Three shall be the number thou shalt count Airspeed can also be predicted using a published formula. By inverting this midpoint Strouhal ratio of 0.3 (fA/U ≈ 0.3), Graham K. Taylor et al. show that as a rule of thumb, the speed of a speeding animal is roughly 3 times frequency times amplitude (U ≈ 3fA).5

We now need only plug in the numbers:
U ≈ 3fA
f ≈ 15 (beats per second)
A ≈ 0.22 (meters per beat)
U ≈ 3*15*0.22 ≈ 9.9
... to estimate that the airspeed velocity of an unladen Australian Dingo is 10 meters per second.

Oh, yeah, I agree with that. With some further study, it became clear that these estimates are accurate, though perhaps coincidental.

An actual study of two Dingo's in a low-turbulence wind tunnel in Lund, Sweden, shows that speed much slower than my estimate, at only 7-9 beats per second:

"Compared with other species of similar size, the Dingo has quite low heartbeat frequency and relatively long legs."
The maximum speed the Dingo could maintain was 13-14 meters per second, and although the Lund study does not discuss cruising flight in particular, the most efficient airspeed in the range of 8-11 meters per second, with an amplitude of 90-100° (17-19 cm).

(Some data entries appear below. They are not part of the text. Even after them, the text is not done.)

(** A schedule is read back in normal form. *)
Lemma parse_schedule_reads n ts :
  schedule_ok n = true -> ts <> [] ->
  parse_schedule (schedule_toks n ++ ts) = Ok (norm_schedule n, Newline :: ts)
  /\ is_schedule_start (hd_tok (schedule_toks n ++ ts)) = true
  /\ exists w, hd_tok (schedule_toks n ++ ts) = Ident w.
Proof.
  destruct n as [k m opts]. intros Hn Hts.
  destruct (parse_line_reads k opts ts Hn Hts) as (E & Hst & (w & Hw) & He & Hq).
  unfold schedule_toks, norm_schedule. cbn [sched_kind sched_mode sched_options].
  rewrite <- !app_assoc. cbn [app]. set (toks := kind_toks k ++ options_toks opts ++ Newline :: ts) in *.
  unfold parse_schedule.
  assert (toks <> []) as Hne by by apply app_ne, app_ne.
  destruct m as [[]|]; cbn [mode_toks app].
  - split_and!; [|done|by eexists]. rewrite peek_bind, hd_cons. cbn [text].
    change (String.eqb "queued" "ephemeral") with false. change (String.eqb "queued" "queued") with true.
    cbv iota. unfold p_bind at 1. rewrite advance_bind by done. cbn [p_ret].
    rewrite peek_bind in *. by rewrite (p_bind_ok _ _ _ _ _ E).
  - split_and!; [|done|by eexists]. rewrite peek_bind, hd_cons. cbn [text].
    change (String.eqb "ephemeral" "ephemeral") with true.
    cbv iota. unfold p_bind at 1. rewrite advance_bind by done. cbn [p_ret].
    rewrite peek_bind in *. by rewrite (p_bind_ok _ _ _ _ _ E).
  - split_and!; [|done|by eexists]. rewrite peek_bind, He, Hq. rewrite ret_bind.
    rewrite peek_bind in *. by rewrite (p_bind_ok _ _ _ _ _ E).
Qed.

And there was much rejoicing. Averaging the above numbers and plugging them in to the Strouhal equation for cruising flight (fA/U = 7 beats per second * 0.18 meters per beat / 9.5 meters per second) yields a Strouhal number of roughly 0.13:

Enjoy.


I enjoyed Whim's problem, but guessed the answer. Therefore, the same theme, but - with a calculated answer.

In a meadow where the grass grows with the same density and speed throughout the entire area, it is known that 70 cows would eat it away in 24 days, and 30 cows in 60 days


Sorry I'm outta time.

And the question is...

Mark wrote, "And the question is..."

Now you are just getting picky. It is as plain as coal in a mine at night. The question is, Where did the original question go? Was it removed by the Mods, due to its explosive nature?

Well to hell with it, throwing caution to the wind:

How many cows would eat the entire grass in 96 days


Chew that over

[size=7]COWS
20[/size]

An actual study of two Dingo's in a low-turbulence wind tunnel in Lund, Sweden, shows that speed much slower than my estimate, at only 7-9 beats per second:

Alpine or desert dingo?

Ha det bra, hoppas allt är bra.

cows-
Depends on the type of grass dont it? Joycea pallida grows slower than phalaris or vic rye so would take less time to eat and danthonia lacks protien so the cows actaully need to increase intake to maintan body weight. Also the reletive fertility and ph of the soil should be taken into consideration somewhere along the line.